Mouvement civile vous dites! La ligue des cadets est en bonne partie financée par les Forces canadiennes. Elle ne distribue tout au plus quelques millions au mouvement. Cette composante civile, comme vous la qualifiez, ne compte pas pour grand chose dans le financement global de ce mouvement militaire. Je crois simplement qu’il est urgent, en temps de guerre, que le mouvement des cadets qui est un mouvement jeunesse privilégié, soit démilitarisé. Qu’on transfert les fonds au Ministère du Patrimoine et qu’on élimine la formation militaire. Point à la ligne.

Ainsi, les Forces armées canadienne, obéissant servilement à un gouvernement conservateur minoritaire, ne seront pas tenté de recruter activement dans ce milieu vulnérable.

Pour la formation des jeunes vous soulignez:

Exercice militaire: Plus précisément la « drill », pour moi, le conditionnement à l’obéissance au doigt et à l’oeil.

Formation élémentaire: En d’autres mots, en ce qui me concerne, l’éducation à la structure hiérarchique et au fonctionnement des Forces Canadienne si ma mémoire est bonne.

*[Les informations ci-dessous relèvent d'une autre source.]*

(* ===== verification/KvFlip.v ===== *)
(** Compaction: the latest-record table, read-first blanking, the packing copy and the flip's
    superblock commit. *)
From stdpp Require Import gmap.
From S2P Require Import Prelude Bytes Crc Kv KvWp KvLog KvScan KvAppend.

(** ** The latest record per key *)

Definition latest_upd (latest : list (Z * Z)) (x : entry) : list (Z * Z) :=
  match latest_set latest x.2.1 x.1 with Some latest' => latest' | None => latest ++ [(x.2.1, x.1)] end.
Definition latest_of (l : list entry) : list (Z * Z) := fold_left latest_upd l [].

Lemma latest_set_None latest t o : latest_set latest t o = None <-> ~ In t (map fst latest).
Proof.
  induction latest as [|[t' o'] latest IH]; simpl; [split; [auto | done]|].
  destruct (t' =? t) eqn:Ht; bool_hyps; [split; [done | intros H; destruct H; by left]|].
  destruct (latest_set latest t o); simpl; split; try done.
  - intros H. exfalso. apply H. right. destruct (in_dec Z.eq_dec t (map fst latest)); [done|].
    by apply IH in n.
  - intros _ [?|?]; [done|]. by apply IH.
Qed.

Lemma latest_set_Some latest t o latest' :
  latest_set latest t o = Some latest' -> NoDup (map fst latest) ->
  map fst latest' = map fst latest /\
  forall t' o', In (t', o') latest' <-> (t' = t /\ o' = o) \/ (t' <> t /\ In (t', o') latest).
Proof.
  revert latest'. induction latest as [|[t0 o0] latest IH]; intros latest'; simpl; [done|].
  intros H Hnd. apply list.NoDup_cons in Hnd as [Hni Hnd]. rewrite list_elem_of_In in Hni.
  destruct (t0 =? t) eqn:Ht; bool_hyps.
  - injection H as <-. subst t0. split; [done|]. intros t' o'. simpl. split.
    + intros [[= <- <-]|Hin]; [by left|]. right. split; [|by right].
      intros ->. apply Hni. by apply (List.in_map fst _ (t, o')).
    + intros [[-> ->]|[Hne [[= <- <-]|Hin]]]; [by left | done | by right].
  - destruct (latest_set latest t o) as [l'|] eqn:Hs; [|done]. injection H as <-.
    destruct (IH l' eq_refl Hnd) as [Hm Hin]. simpl. rewrite Hm. split; [done|].
    intros t' o'. rewrite Hin. split.
    + intros [[= <- <-]|[?|[? ?]]]; auto.
    + intros [?|[? [?|?]]]; auto.
Qed.

Lemma latest_of_snoc l x : latest_of (l ++ [x]) = latest_upd (latest_of l) x.
Proof. unfold latest_of. by rewrite fold_left_app. Qed.

Lemma latest_of_spec l :
  NoDup (map fst (latest_of l)) /\
  forall t o, In (t, o) (latest_of l) <-> exists v, find_last t l = Some (o, v).
Proof.
  induction l as [|x l [Hnd IH]] using rev_ind.
  - split; [constructor|]. intros t o. split; [done|]. by intros [v Hv].
  - rewrite latest_of_snoc. unfold latest_upd. destruct (latest_set _ _ _) as [l'|] eqn:Hs.
    + destruct (latest_set_Some _ _ _ _ Hs Hnd) as [Hm Hin]. split; [by rewrite Hm|].
      intros t o. rewrite Hin, find_last_snoc. destruct (x.2.1 =? t) eqn:Ht; bool_hyps.
      * subst t. split; [intros [[_ ->]|[? _]]; [by eexists | done] | intros [v [= <- <-]]; by left].
      * rewrite IH. split; [intros [[? _]|[_ ?]]; [congruence | done] | right; split; [congruence | done]].
    + rewrite latest_set_None in Hs. split.
      * rewrite List.map_app. apply list.NoDup_app. split_and!; [done | | simpl; apply list.NoDup_singleton].
        intros t Ht Ht'. apply list_elem_of_singleton in Ht'. subst t. apply Hs. by apply list_elem_of_In.
      * intros t o. rewrite List.in_app_iff, IH, find_last_snoc. simpl.
        destruct (x.2.1 =? t) eqn:Ht; bool_hyps.
        -- subst t. split.
           ++ intros [[v Hv]|[[= ->]|[]]]; [|by eexists]. exfalso. apply Hs.
              apply (List.in_map fst _ (x.2.1, o)), IH. by exists v.
           ++ intros [v [= <- <-]]. right. by left.
        -- split; [intros [?|[[= ? ?]|[]]]; [done | congruence] | by left].
Qed.

Lemma planned_spec latest t o : planned latest t o = true <-> In (t, o) latest.
Proof.
  unfold planned. rewrite List.existsb_exists. split.
  - intros ([t' o'] & Hin & H). bool_hyps. by subst.
  - intros Hin. exists (t, o). split; [done|]. by rewrite !Z.eqb_refl.
Qed.

Lemma zlen_latest_upd latest x : zlen latest <= zlen (latest_upd latest x).
Proof.
  unfold latest_upd. destruct (latest_set _ _ _) as [l'|] eqn:Hs; [|rewrite zlen_app; zl].
  assert (Hl : length l' = length latest); [|unfold zlen; lia].
  revert l' Hs. induction latest as [|[t o] latest IH]; intros l' Hs; simpl in Hs; [done|].
  destruct (_ =? _); [by injection Hs as <-|]. destruct (latest_set latest _ _) as [l2|] eqn:H2; [|done].
  injection Hs as <-. simpl. f_equal. by apply IH.
Qed.
Lemma zlen_latest_fold latest l : zlen latest <= zlen (fold_left latest_upd l latest).
Proof.
  revert latest. induction l as [|x l IH]; intros latest; simpl; [lia|].
  pose proof (zlen_latest_upd latest x). specialize (IH (latest_upd latest x)). lia.
Qed.
(** The record a copy is at. *)
Lemma ci_head l1 st darea k1 o t v k2 :
  CI l1 st darea k1 ((o, (t, v)) :: k2) ->
  o = read_off st /\ 0 <= o /\ rec_at sarea o = Some (t, v) /\
  Log sarea (o + record_size (zlen v)) k2 (src_end st) /\
  o + record_size (zlen v) <= n /\ o < src_end st /\ 8 <= record_size (zlen v) /\
  aligned (record_size (zlen v)) /\
  le_val (slice (slice sarea o KV_HEADER) 0 2) = t /\ t <> 0 /\
  le_val (slice (slice sarea o KV_HEADER) 2 2) = zlen v /\ 0 <= zlen v /\
  0 <= write_off st <= o /\ aligned (write_off st).
Proof.
  intros [Hsp Hd Hr Hw Hz Hdok Hl _ _ _ _]. destruct sarea_ok as [Hsb Hsz].
  destruct (Log_bounds _ _ _ _ Hd Hsb) as [Hb _]; [lia | apply zlen_nonneg|].
  assert (read_off st = o) as Ho by (by inversion Hr). rewrite Ho in *.
  assert (Ho2 : 0 <= o <= n) by lia.
  destruct (src_record capacity img Hcap Hok src Hsrc (src_end st) o t v k2 Hr Ho2)
    as (? & ? & ? & ? & ? & ? & ? & ? & ? & ?).
  destruct (Log_bounds _ _ _ _ Hl Hdok) as [? Hal]; [lia | apply zlen_nonneg|].
  pose proof (packed_size_keep (latest st) k1). rewrite (Log_packed _ _ _ _ Hd) in *.
  split_and!; try done; try lia. apply Hal. by exists 0.
Qed.

Definition with_copied (st : FlipState) (c : Z) : FlipState :=
  {| src_h := src_h st; src_gen := src_gen st; src_end := src_end st; latest := latest st;
     blank_off := blank_off st; read_off := read_off st; write_off := write_off st; rec_copied := c |}.

(** One chunk of the record at the read position. *)
Lemma ci_chunk l1 st darea k1 o t v k2 c darea' :
  CI l1 st darea k1 ((o, (t, v)) :: k2) -> keeps (latest st) (o, (t, v)) = true ->
  rec_copied st <= c <= record_size (zlen v) -> aligned c ->
  zlen darea' = n -> bytes_ok darea' ->
  (forall i k, 0 <= i -> 0 <= k -> i + k <= write_off st + rec_copied st \/
     write_off st + record_size (zlen v) <= i -> slice darea' i k = slice darea i k) ->
  slice darea' (write_off st + rec_copied st) (c - rec_copied st) =
    slice sarea (o + rec_copied st) (c - rec_copied st) ->
  CI l1 (with_copied st c) darea' k1 ((o, (t, v)) :: k2).
Proof.
  intros HC Hk Hc Hca Hz' Hok' Hout Hnew.
  destruct (ci_head _ _ _ _ _ _ _ _ HC) as (Ho & Hopos & Hr & Hl2 & Hin & Hoe & Hsz & Hal & _ & _ & _ & Hv0 & Hw & Hwa).
  destruct HC as [Hsp Hd Hrest Hwr Hz Hdok Hl [Hrc0 Hrca] Hpart Hmid Hzero].
  constructor; simpl; try done.
  - eapply Log_local; [exact Hl | done | lia | congruence | apply zlen_nonneg|]. rewrite Z.sub_0_r. apply Hout; lia.
  - split; [lia | done].
  - replace c with (rec_copied st + (c - rec_copied st)) by lia. rewrite !slice_split by lia. f_equal.
    + rewrite Hout by lia. done.
    + rewrite <- Ho. done.
  - right. exists (o, (t, v)), k2. split_and!; try done. simpl. lia.
  - assert (Hdirty : dirty (latest st) ((o, (t, v)) :: k2) = record_size (zlen v)).
    { unfold dirty, keep. simpl. by rewrite Hk. }
    rewrite Hdirty in *. rewrite <- Hzero.
    destruct (Z.le_gt_cases (write_off st + record_size (zlen v)) n); [apply Hout; lia|].
    unfold slice. rewrite Z2Nat.nonpos by lia. done.
Qed.
(* ===== verification/KvCommit.v ===== *)
(** The incremental flip as a whole: what [flip_start] plans, [flip_step] keeps and [flip_commit]
    makes active, stated over the store's image. *)
From stdpp Require Import gmap.
From S2P Require Import Prelude Bytes Crc Kv KvWp KvLog KvScan KvAppend KvFlip KvMaint.

(** A log read up to some point continues to the log end. *)
Lemma Log_rest area l1 m l e :
  bytes_ok area -> Log area 0 l1 m -> FullLog area l e ->
  exists l2, l = l1 ++ l2 /\ Log area m l2 e.
Proof.
  intros Hok H1 [Hl He]. destruct (Log_bounds _ _ _ _ H1 Hok) as [Hm _]; [lia | apply zlen_nonneg|].
  destruct (log_from_spec (length area + 1) area m Hok) as [H2 He2]; [lia | unfold zlen; lia|].
  destruct (Log_unique _ _ _ _ _ _ Hl He (Log_app _ _ _ _ _ _ H1 H2) He2) as [-> ->].
  by eexists.
Qed.

Lemma view_app l k : view (l ++ k) = fold_left apply_entry k (view l).
Proof. unfold view. by rewrite fold_left_app. Qed.

(** Packing the live prefix and then copying the rest verbatim keeps the map. *)
Lemma view_keep_tail area o l1 m l2 :
  Log area o l1 m -> view (pack 0 (keep (latest_of l1) l1 ++ l2)) = view (l1 ++ l2).
Proof. intros Hl. rewrite view_pack, !view_app. f_equal. by eapply view_keep. Qed.

Section Commit.
Context {S E : Type} `{!Eeprom S E} `{!EepromLaws S E}.
Context (capacity : Z).

#[local] Abbreviation n := (half_len capacity).

Lemma dst_self img src : cap_ok capacity img -> half_ok src ->
  with_dst capacity img src (half_area capacity img (1 - src)) = img.
Proof.
  intros Hcap Hsrc. destruct (half_base_range capacity img Hcap (1 - src) (dst_ok src Hsrc)) as (? & ? & _).
  pose proof (half_len_pos capacity img Hcap). apply patch_slice_id; lia.
Qed.

Lemma with_dst_again img src a b : cap_ok capacity img -> half_ok src -> zlen a = n -> zlen b = n ->
  with_dst capacity (with_dst capacity img src a) src b = with_dst capacity img src b.
Proof.
  intros Hcap Hsrc Ha Hb. destruct (half_base_range capacity img Hcap (1 - src) (dst_ok src Hsrc)) as (? & ? & _).
  unfold with_dst, with_half. apply patch_patch_same; lia.
Qed.

Lemma cap_ok_zlen img img' : cap_ok capacity img -> zlen img' = zlen img -> cap_ok capacity img'.
Proof. unfold cap_ok. by intros ? ->. Qed.

(** What the commit leaves: on success the other half, one generation on, holds the live records
    planned and then every record appended since, and the map is the same at every point. *)
Definition fcommit_post (img : list Z) (src g : Z) (l1 : list entry) (r : result (KvError E) unit)
    (img' : list Z) : Prop :=
  zlen img' = zlen img /\ kview capacity img' = kview capacity img /\ active_of capacity img' <> None /\
  match r with
  | Ok _ => g < u32_max ->
      active_of capacity img' = Some (1 - src, g + 1) /\
      exists l2, (log (half_area capacity img src)).1 = l1 ++ l2 /\
        log (half_area capacity img' (1 - src)) =
          (pack 0 (keep (latest_of l1) l1 ++ l2), packed_size (keep (latest_of l1) l1 ++ l2))
  | Err (Backend _) => True
  | Err _ => False
  end.

(** The superblock write over a destination that holds the whole map. *)
Lemma wp_commit_packed img src g l1 l2 area :
  cap_ok capacity img -> bytes_ok img -> active_of capacity img = Some (src, g) ->
  (log (half_area capacity img src)).1 = l1 ++ l2 -> Log (half_area capacity img src) 0 (l1 ++ l2)
    (log (half_area capacity img src)).2 ->
  (exists m, Log (half_area capacity img src) 0 l1 m) ->
  Packed capacity (keep (latest_of l1) l1 ++ l2) area ->
  wp (write_gen capacity (1 - src) (wrap32 (g + 1)))
     (fun r img' => fcommit_post img src g l1 r img') (with_dst capacity img src area).
Proof.
  intros Hcap Hok Hact Hlog Hl [m Hl1] HP. pose proof HP as (Hz & Hab & _).
  destruct (dst_invisible capacity img src g area Hcap Hact Hz) as (Hk2 & Hact2 & Hzl2 & Hs2 & Hd2).
  set (K := keep (latest_of l1) l1 ++ l2) in *.
  assert (Hsz : 0 <= packed_size K <= n).
  { split; [apply packed_size_nonneg|]. unfold K. rewrite packed_size_app.
    pose proof (packed_size_keep (latest_of l1) l1). pose proof (Log_packed _ _ _ _ Hl) as He.
    rewrite packed_size_app in He.
    assert (Hsb : bytes_ok (half_area capacity img src)) by (unfold half_area; auto with tower).
    destruct (FullLog_bounds _ _ _ Hsb (log_full _ Hsb)) as [Hb _].
    rewrite (zlen_half_area capacity img Hcap) in Hb by (by eapply active_half). lia. }
  pose proof (FullLog_log _ _ _ Hab (Packed_full capacity K area HP Hsz)) as Hpk.
  assert (Hsame : view (log area).1 = kview capacity img).
  { rewrite Hpk. simpl. unfold K. rewrite (view_keep_tail _ _ _ _ _ Hl1). unfold kview. by rewrite Hact, Hlog. }
  apply wp_ok. intros Hok2.
  eapply wp_conseq; [apply (wp_commit capacity _ src g); try done; by apply (cap_ok_zlen img)|].
  intros r img3 _ (Hz3 & Hne3 & Hh3 & Hk3 & Hr3).
  assert (Hk3' : kview capacity img3 = kview capacity img).
  { rewrite Hk2, Hd2, Hsame in Hk3. by destruct Hk3. }
  unfold fcommit_post. rewrite Hz3, Hzl2. split_and!; try done.
  destruct r as [[]|[]]; try done. intros Hlt. split; [by apply Hr3|]. exists l2.
  split; [done|]. rewrite Hh3 by (apply dst_ok; by eapply active_half). by rewrite Hd2.
Qed.

(** With the largest budget a step always completes. *)
Lemma step_done img src l1 st st' darea darea' :
  cap_ok capacity img -> bytes_ok img -> half_ok src -> same_plan st st' ->
  PlanInv n (half_area capacity img src) l1 st darea ->
  PlanInv n (half_area capacity img src) l1 st' darea' ->
  4 * u32_max <= progress st' - progress st -> False.
Proof.
  intros Hcap Hok Hsrc _ HP HP' Hpr.
  pose proof (plan_progress capacity img Hcap Hok src Hsrc _ _ _ HP).
  pose proof (plan_progress capacity img Hcap Hok src Hsrc _ _ _ HP').
  destruct Hcap as (Hr & ? & ?). destruct (half_len_spec capacity Hr) as (? & ? & ? & _).
  change (2 ^ 30) with 1073741824 in *. mlia.
Qed.

(** The copy of a finished plan is the packed live set. *)
Lemma ci_packed sarea l1 st darea : CopyInv n sarea l1 st darea l1 [] -> Packed capacity (keep (latest st) l1) darea.
Proof.
  intros HC. destruct HC as [_ _ _ Hw Hz Hok Hl _ _ _ Hzero]. unfold dirty in Hzero. simpl in Hzero.
  rewrite Z.add_0_r in Hzero. rewrite Hw in Hl, Hzero. by split_and!.
Qed.

Lemma wpr_flip_commit img src l1 st darea :
  cap_ok capacity img -> bytes_ok img ->
  active_of capacity img = Some (src, src_gen st) -> src_h st = src ->
  PlanInv n (half_area capacity img src) l1 st darea ->
  wpr (flip_commit capacity) (fun r _ img' => fcommit_post img src (src_gen st) l1 r img') st
    (with_dst capacity img src darea).
Proof.
  intros Hcap Hok Hact Hh HP. pose proof (active_half _ _ _ _ Hact) as Hsrc.
  assert (Herr : forall er a, zlen a = n -> fcommit_post img src (src_gen st) l1 (Err (Backend er)) (with_dst capacity img src a)).
  { intros er a Hz. destruct (dst_invisible capacity img src _ a Hcap Hact Hz) as (? & Ha & ? & _).
    unfold fcommit_post. rewrite Ha. by split_and!. }
  assert (Hsb : bytes_ok (half_area capacity img src)) by (unfold half_area; auto with tower).
  pose proof (zlen_half_area capacity img Hcap src Hsrc) as Hsz.
  unfold flip_commit. apply wpr_bind. cbn [step_all]. apply wpr_bind.
  eapply wpr_conseq; [apply (wpr_flip_step capacity img Hcap Hok src Hsrc u32_max l1); try done; mlia|].
  intros [[]|[]] st1 img1 _ (darea1 & -> & Hp & HP1 & Hr); try done.
  - exfalso. by eapply (step_done img src l1 st st1).
  - destruct Hr as [_ HC]. apply wpr_ret, wpr_bind, wpr_get.
    destruct Hp as (Es & Eg & Ee & El). rewrite Es, Eg, Hh.
    pose proof (log_full _ Hsb) as Hfull. set (l := (log (half_area capacity img src)).1) in *.
    set (e := (log (half_area capacity img src)).2) in *.
    destruct (Log_rest _ l1 (src_end st1) l e Hsb) as (l2 & Hll & Hl2); [apply HP1 | done|].
    destruct (FullLog_bounds _ _ _ Hsb Hfull) as [He _]. rewrite Hsz in He.
    destruct (Log_bounds _ _ _ _ (pi_log _ _ _ _ _ HP1) Hsb) as [Hse _]; [lia | apply zlen_nonneg|].
    rewrite Hsz in Hse. pose proof (ci_packed _ _ _ _ HC) as HPk.
    rewrite (pi_latest _ _ _ _ _ HP1) in HPk.
    pose proof (ci_write _ _ _ _ _ _ _ HC) as Hw. rewrite (pi_latest _ _ _ _ _ HP1) in Hw.
    pose proof (packed_size_keep (latest_of l1) l1). pose proof (Log_packed _ _ _ _ (pi_log _ _ _ _ _ HP1)).
    apply wpr_bind. eapply wpr_conseq.
    { eapply (wpr_tail_loop capacity img Hcap Hok src Hsrc l e Hfull) with (l2 := l2); try done; lia. }
    intros [[]|[]] st2 img2 _ (darea2 & -> & Hz2 & Ha2 & Hp2 & Hpost); try done; [|by apply Herr].
    apply wpr_lift. eapply wp_commit_packed with (l2 := l2); try done.
    + rewrite <- Hll. apply Hfull.
    + eexists. apply HP1.
  - apply Herr. apply HP1.
Qed.
End Commit.
(** ** Reading *)

Lemma found_of_view key l :
  match found_of key l with
  | Some (o, len) => exists v, find_last key l = Some (o, v) /\ len = zlen v /\
                     view l !! key = if len =? 0 then None else Some v
  | None => view l !! key = None
  end.
Proof.
  unfold found_of. rewrite view_lookup. destruct (find_last key l) as [[o v]|]; simpl; [|done].
  exists v. split; [done|]. split; [done|]. destruct v as [|b v]; [done|]. rewrite zlen_cons.
  pose proof (zlen_nonneg v). by rewrite (proj2 (Z.eqb_neq _ _)) by lia.
Qed.

(** The value bytes of a record of the active log. *)
Lemma reads_value img h l e o key v c :
  cap_ok capacity img -> bytes_ok img -> half_ok h -> FullLog (half_area capacity img h) l e ->
  find_last key l = Some (o, v) -> 0 <= c <= zlen v ->
  reads (rd (half_base capacity h + o + KV_HEADER) c) (fun b => b = take (Z.to_nat c) v) img.
Proof.
  intros Hcap Hok Hh [Hl He] Hf Hc. pose proof (half_area_ok img h Hok) as Hab.
  pose proof (zlen_half_area capacity img Hcap h Hh) as Hz.
  destruct (half_base_range capacity img Hcap h Hh) as (? & ? & _).
  pose proof (find_last_In _ _ _ _ Hf) as Hin.
  destruct (Log_In_range _ _ _ _ _ Hl Hab ltac:(lia) ltac:(apply zlen_nonneg) Hin) as [Ho Hoe]. simpl in *.
  pose proof (Log_In _ _ _ _ _ Hl Hin) as Hr. simpl in Hr.
  pose proof (rec_at_Some _ _ _ _ Hr Hab Ho) as (_ & _ & Hfit & _ & _ & _ & Hv).
  destruct (record_size_spec (zlen v) (zlen_nonneg v)) as [? _]. change KV_HEADER with 8 in *.
  eapply reads_conseq; [apply reads_rd; lia|]. intros b ->. rewrite <- Z.add_assoc.
  rewrite <- (slice_slice img (half_base capacity h) n (o + 8) c) by lia. fold (half_area capacity img h).
  rewrite <- (Z.add_0_r (o + 8)), <- (slice_slice _ (o + 8) (zlen v) 0 c) by lia.
  rewrite <- Hv. unfold slice. by rewrite drop_0.
Qed.

(** What [get_bytes] returns, of the map: the true length and what fits the caller's buffer. *)
Definition get_of (key c : Z) (m : gmap Z (list Z)) : option (Z * list Z) :=
  if key =? 0 then None
  else option_map (fun v => (zlen v, take (Z.to_nat (Z.min (zlen v) c)) v)) (m !! key).

Lemma reads_get_bytes key c img :
  cap_ok capacity img -> bytes_ok img -> 0 <= c ->
  reads (get_bytes capacity key c) (fun r => r = get_of key c (kview capacity img)) img.
Proof.
  intros Hcap Hok Hc. unfold get_bytes, get_of. destruct (key =? 0); [by apply reads_ret|].
  eapply reads_bind; [by apply reads_active|]. intros a ->. unfold kview.
  destruct (active_of capacity img) as [[h g]|] eqn:Hact; [|by apply reads_ret].
  pose proof (active_half _ _ _ _ Hact) as Hh.
  eapply reads_bind; [by apply reads_scan_active|]. intros ? ->. simpl.
  pose proof (found_of_view key (log (half_area capacity img h)).1) as Hf.
  destruct (found_of key _) as [[off len]|]; [|rewrite Hf; by apply reads_ret].
  destruct Hf as (v & Hf & -> & ->). destruct (zlen v =? 0); [by apply reads_ret|].
  pose proof (zlen_nonneg v).
  eapply reads_bind; [eapply (reads_value img h); try done; [by apply log_full, half_area_ok | lia]|].
  intros b ->. by apply reads_ret.
Qed.

(** ** Deleting *)

Lemma wpr_delete_with key pending img :
  0 <= key <= 65535 -> cap_ok capacity img -> PendInv capacity img pending ->
  wpr (delete_with capacity key) (set_post key [] img) pending img.
Proof.
  intros Hkey Hcap HP. apply wpr_ok. intros Hok. unfold delete_with.
  assert (Herr : forall e, set_post key [] img (Err (Backend e)) pending img).
  { intros e. split; [done|]. split; [done|]. split; [done|]. by left. }
  destruct (key =? 0) eqn:Hk0; bool_hyps; [apply wpr_fail; by split_and!|].
  assert (Habs : kview capacity img !! key = None -> set_post key [] img (Ok tt) pending img).
  { intros Hn. split; [done|]. split; [done|]. split; [done|]. unfold upd. simpl.
    rewrite delete_id by done. split_and!; [done | lia | done]. }
  apply wpr_active; [done | | done].
  destruct (active_of capacity img) as [[h g]|] eqn:Hact.
  2: { apply wpr_ret, Habs. unfold kview. by rewrite Hact. }
  eapply wpr_scan; try done. simpl. pose proof (found_of_view key (log (half_area capacity img h)).1) as Hf.
  destruct (found_of key _) as [[off len]|].
  - destruct Hf as (v & _ & -> & Hv). pose proof (zlen_nonneg v).
    destruct (0 <? zlen v) eqn:Hz; bool_hyps; [apply wpr_set_bytes_with; try done; constructor|].
    apply wpr_ret, Habs. unfold kview. rewrite Hact, Hv. by rewrite (proj2 (Z.eqb_eq _ _)) by lia.
  - apply wpr_ret, Habs. unfold kview. by rewrite Hact.
Qed.

(** ** The incremental flip over images *)

(** Work the map does not show. *)
Definition hidden (img img' : list Z) : Prop :=
  zlen img' = zlen img /\ kview capacity img' = kview capacity img /\
  (active_of capacity img <> None -> active_of capacity img' <> None).

Lemma hidden_refl img : hidden img img.
Proof. by split_and!. Qed.
Lemma hidden_trans a b c : hidden a b -> hidden b c -> hidden a c.
Proof. unfold hidden. intros (?&?&?) (?&?&?). split_and!; [congruence | congruence | auto]. Qed.

(** [flip_start] plans the live set of the active half. *)
Definition start_post (img : list Z) (r : result (KvError E) (option FlipState)) (img' : list Z) : Prop :=
  img' = img /\
  match r with
  | Ok None => active_of capacity img = None
  | Ok (Some st) => active_of capacity img = Some (src_h st, src_gen st) /\ FlipInv capacity img st /\ progress st = 0
  | Err TooManyKeys => too_many_keys img
  | Err (Backend _) => True
  | Err _ => False
  end.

Entraînement aventurier: Mises en scène de situation de vie communautaire en forêt avec les équipements de combat, les rations et familiarisation avec toute la logistique de campagne militaire! Du plein air, vous dites???? Moi aussi j’étais instructeur de cette activité, spécialiste en survie…

Carte et boussole: Utile, j’en conviens,  mais fondamental pour le militaire au combat.

Adresse au tir: Sans commentaires, dans mon temps c’était la FN-C1, une arme de combat belge.

Art oratoire: Ça, je ne me rappel pas… Désolé!

Art du commandement: Petit officier 101. Pour ceux qui voudraient joindre le Collège militaire et le cours d’officier.

Citoyenneté: Encore une fois, j’ai de vagues souvenirs.

Conditionnement physique: Appelé affectueusement, dans mon temps, le PT, qui était souvent la forme de punition pour les non-conformistes.

Vous voyez, il y a toujours plusieurs façons de voir les choses.

Le problème, en général, avec les Forces canadiennes, ce n’est pas ce que l’on dit; c’est ce que l’on ne dit pas.

Oui! Je veux bien entamer un dialogue. J’espère que le flot incessant de bêtises va cesser. Merci d’avoir avisé les gens que ça ne donne rien.